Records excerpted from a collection

————————

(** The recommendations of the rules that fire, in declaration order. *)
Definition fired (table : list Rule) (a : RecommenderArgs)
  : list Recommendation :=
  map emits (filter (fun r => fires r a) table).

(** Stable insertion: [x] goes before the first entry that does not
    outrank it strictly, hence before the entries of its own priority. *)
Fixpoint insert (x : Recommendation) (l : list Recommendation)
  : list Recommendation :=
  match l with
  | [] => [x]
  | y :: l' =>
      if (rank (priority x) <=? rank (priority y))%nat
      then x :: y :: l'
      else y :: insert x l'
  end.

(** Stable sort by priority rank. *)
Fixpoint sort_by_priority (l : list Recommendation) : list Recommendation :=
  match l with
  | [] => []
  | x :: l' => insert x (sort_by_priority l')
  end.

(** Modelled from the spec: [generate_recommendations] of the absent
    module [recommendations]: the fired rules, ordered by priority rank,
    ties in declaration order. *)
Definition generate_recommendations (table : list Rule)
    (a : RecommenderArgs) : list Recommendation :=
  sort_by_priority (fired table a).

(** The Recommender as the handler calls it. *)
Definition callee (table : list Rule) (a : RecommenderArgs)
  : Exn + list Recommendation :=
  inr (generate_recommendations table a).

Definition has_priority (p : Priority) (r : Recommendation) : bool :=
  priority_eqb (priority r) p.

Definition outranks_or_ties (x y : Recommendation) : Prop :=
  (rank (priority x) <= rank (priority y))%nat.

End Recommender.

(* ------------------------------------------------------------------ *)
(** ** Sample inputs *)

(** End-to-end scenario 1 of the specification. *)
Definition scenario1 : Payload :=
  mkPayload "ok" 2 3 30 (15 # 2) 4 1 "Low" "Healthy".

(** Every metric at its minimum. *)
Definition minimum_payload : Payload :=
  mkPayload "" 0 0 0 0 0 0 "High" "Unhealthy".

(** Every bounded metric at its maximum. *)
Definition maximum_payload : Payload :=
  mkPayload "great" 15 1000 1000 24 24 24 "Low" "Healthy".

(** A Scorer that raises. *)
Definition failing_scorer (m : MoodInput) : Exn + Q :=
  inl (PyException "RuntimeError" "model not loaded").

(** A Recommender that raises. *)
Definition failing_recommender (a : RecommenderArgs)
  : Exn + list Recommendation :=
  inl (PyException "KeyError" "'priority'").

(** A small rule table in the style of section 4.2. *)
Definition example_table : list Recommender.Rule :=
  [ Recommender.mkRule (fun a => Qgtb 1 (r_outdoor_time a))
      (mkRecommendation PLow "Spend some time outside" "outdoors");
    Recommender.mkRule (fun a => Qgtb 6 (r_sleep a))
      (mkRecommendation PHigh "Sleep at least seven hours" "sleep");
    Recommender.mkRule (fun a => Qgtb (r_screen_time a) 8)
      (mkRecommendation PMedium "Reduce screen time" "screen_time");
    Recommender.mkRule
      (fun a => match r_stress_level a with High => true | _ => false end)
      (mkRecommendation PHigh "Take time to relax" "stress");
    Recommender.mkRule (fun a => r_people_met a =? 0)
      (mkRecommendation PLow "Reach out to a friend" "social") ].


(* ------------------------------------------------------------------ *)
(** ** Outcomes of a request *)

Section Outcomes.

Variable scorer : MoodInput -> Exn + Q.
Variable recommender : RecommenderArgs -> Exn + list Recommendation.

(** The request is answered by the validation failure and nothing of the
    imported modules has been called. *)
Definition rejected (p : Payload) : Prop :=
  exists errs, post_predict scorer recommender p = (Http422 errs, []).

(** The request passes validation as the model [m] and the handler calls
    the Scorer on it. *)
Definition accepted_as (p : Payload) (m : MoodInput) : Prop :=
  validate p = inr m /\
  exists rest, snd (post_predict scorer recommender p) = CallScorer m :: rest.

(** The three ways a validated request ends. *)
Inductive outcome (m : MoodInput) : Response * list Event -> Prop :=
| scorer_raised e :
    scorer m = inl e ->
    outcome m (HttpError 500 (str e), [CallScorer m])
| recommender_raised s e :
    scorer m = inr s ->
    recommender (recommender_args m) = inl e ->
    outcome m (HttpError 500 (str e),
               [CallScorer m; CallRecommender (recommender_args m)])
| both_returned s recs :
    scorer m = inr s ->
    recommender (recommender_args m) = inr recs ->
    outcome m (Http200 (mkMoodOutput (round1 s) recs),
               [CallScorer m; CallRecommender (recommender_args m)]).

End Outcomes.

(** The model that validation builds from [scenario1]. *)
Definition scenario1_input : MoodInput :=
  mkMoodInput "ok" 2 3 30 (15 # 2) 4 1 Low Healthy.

————————

## Work instruction
Repeat the data in full. Nothing may be dropped or altered.

## Task answer
(** The recommendations of the rules that fire, in declaration order. *)
Definition fired (table : list Rule) (a : RecommenderArgs)
  : list Recommendation :=
  map emits (filter (fun r => fires r a) table).

(** Stable insertion: [x] goes before the first entry that does not
    outrank it strictly, hence before the entries of its own priority. *)
Fixpoint insert (x : Recommendation) (l : list Recommendation)
  : list Recommendation :=
  match l with
  | [] => [x]
  | y :: l' =>
      if (rank (priority x) <=? rank (priority y))%nat
      then x :: y :: l'
      else y :: insert x l'
  end.

(** Stable sort by priority rank. *)
Fixpoint sort_by_priority (l : list Recommendation) : list Recommendation :=
  match l with
  | [] => []
  | x :: l' => insert x (sort_by_priority l')
  end.

(** Modelled from the spec: [generate_recommendations] of the absent
    module [recommendations]: the fired rules, ordered by priority rank,
    ties in declaration order. *)
Definition generate_recommendations (table : list Rule)
    (a : RecommenderArgs) : list Recommendation :=
  sort_by_priority (fired table a).

(** The Recommender as the handler calls it. *)
Definition callee (table : list Rule) (a : RecommenderArgs)
  : Exn + list Recommendation :=
  inr (generate_recommendations table a).

Definition has_priority (p : Priority) (r : Recommendation) : bool :=
  priority_eqb (priority r) p.

Definition outranks_or_ties (x y : Recommendation) : Prop :=
  (rank (priority x) <= rank (priority y))%nat.

End Recommender.

(* ------------------------------------------------------------------ *)
(** ** Sample inputs *)

(** End-to-end scenario 1 of the specification. *)
Definition scenario1 : Payload :=
  mkPayload "ok" 2 3 30 (15 # 2) 4 1 "Low" "Healthy".

(** Every metric at its minimum. *)
Definition minimum_payload : Payload :=
  mkPayload "" 0 0 0 0 0 0 "High" "Unhealthy".

(** Every bounded metric at its maximum. *)
Definition maximum_payload : Payload :=
  mkPayload "great" 15 1000 1000 24 24 24 "Low" "Healthy".

(** A Scorer that raises. *)
Definition failing_scorer (m : MoodInput) : Exn + Q :=
  inl (PyException "RuntimeError" "model not loaded").

(** A Recommender that raises. *)
Definition failing_recommender (a : RecommenderArgs)
  : Exn + list Recommendation :=
  inl (PyException "KeyError" "'priority'").

(** A small rule table in the style of section 4.2. *)
Definition example_table : list Recommender.Rule :=
  [ Recommender.mkRule (fun a => Qgtb 1 (r_outdoor_time a))
      (mkRecommendation PLow "Spend some time outside" "outdoors");
    Recommender.mkRule (fun a => Qgtb 6 (r_sleep a))
      (mkRecommendation PHigh "Sleep at least seven hours" "sleep");
    Recommender.mkRule (fun a => Qgtb (r_screen_time a) 8)
      (mkRecommendation PMedium "Reduce screen time" "screen_time");
    Recommender.mkRule
      (fun a => match r_stress_level a with High => true | _ => false end)
      (mkRecommendation PHigh "Take time to relax" "stress");
    Recommender.mkRule (fun a => r_people_met a =? 0)
      (mkRecommendation PLow "Reach out to a friend" "social") ].


(* ------------------------------------------------------------------ *)
(** ** Outcomes of a request *)

Section Outcomes.

Variable scorer : MoodInput -> Exn + Q.
Variable recommender : RecommenderArgs -> Exn + list Recommendation.

(** The request is answered by the validation failure and nothing of the
    imported modules has been called. *)
Definition rejected (p : Payload) : Prop :=
  exists errs, post_predict scorer recommender p = (Http422 errs, []).

(** The request passes validation as the model [m] and the handler calls
    the Scorer on it. *)
Definition accepted_as (p : Payload) (m : MoodInput) : Prop :=
  validate p = inr m /\
  exists rest, snd (post_predict scorer recommender p) = CallScorer m :: rest.

(** The three ways a validated request ends. *)
Inductive outcome (m : MoodInput) : Response * list Event -> Prop :=
| scorer_raised e :
    scorer m = inl e ->
    outcome m (HttpError 500 (str e), [CallScorer m])
| recommender_raised s e :
    scorer m = inr s ->
    recommender (recommender_args m) = inl e ->
    outcome m (HttpError 500 (str e),
               [CallScorer m; CallRecommender (recommender_args m)])
| both_returned s recs :
    scorer m = inr s ->
    recommender (recommender_args m) = inr recs ->
    outcome m (Http200 (mkMoodOutput (round1 s) recs),
               [CallScorer m; CallRecommender (recommender_args m)]).

End Outcomes.

(** The model that validation builds from [scenario1]. *)
Definition scenario1_input : MoodInput :=
  mkMoodInput "ok" 2 3 30 (15 # 2) 4 1 Low Healthy.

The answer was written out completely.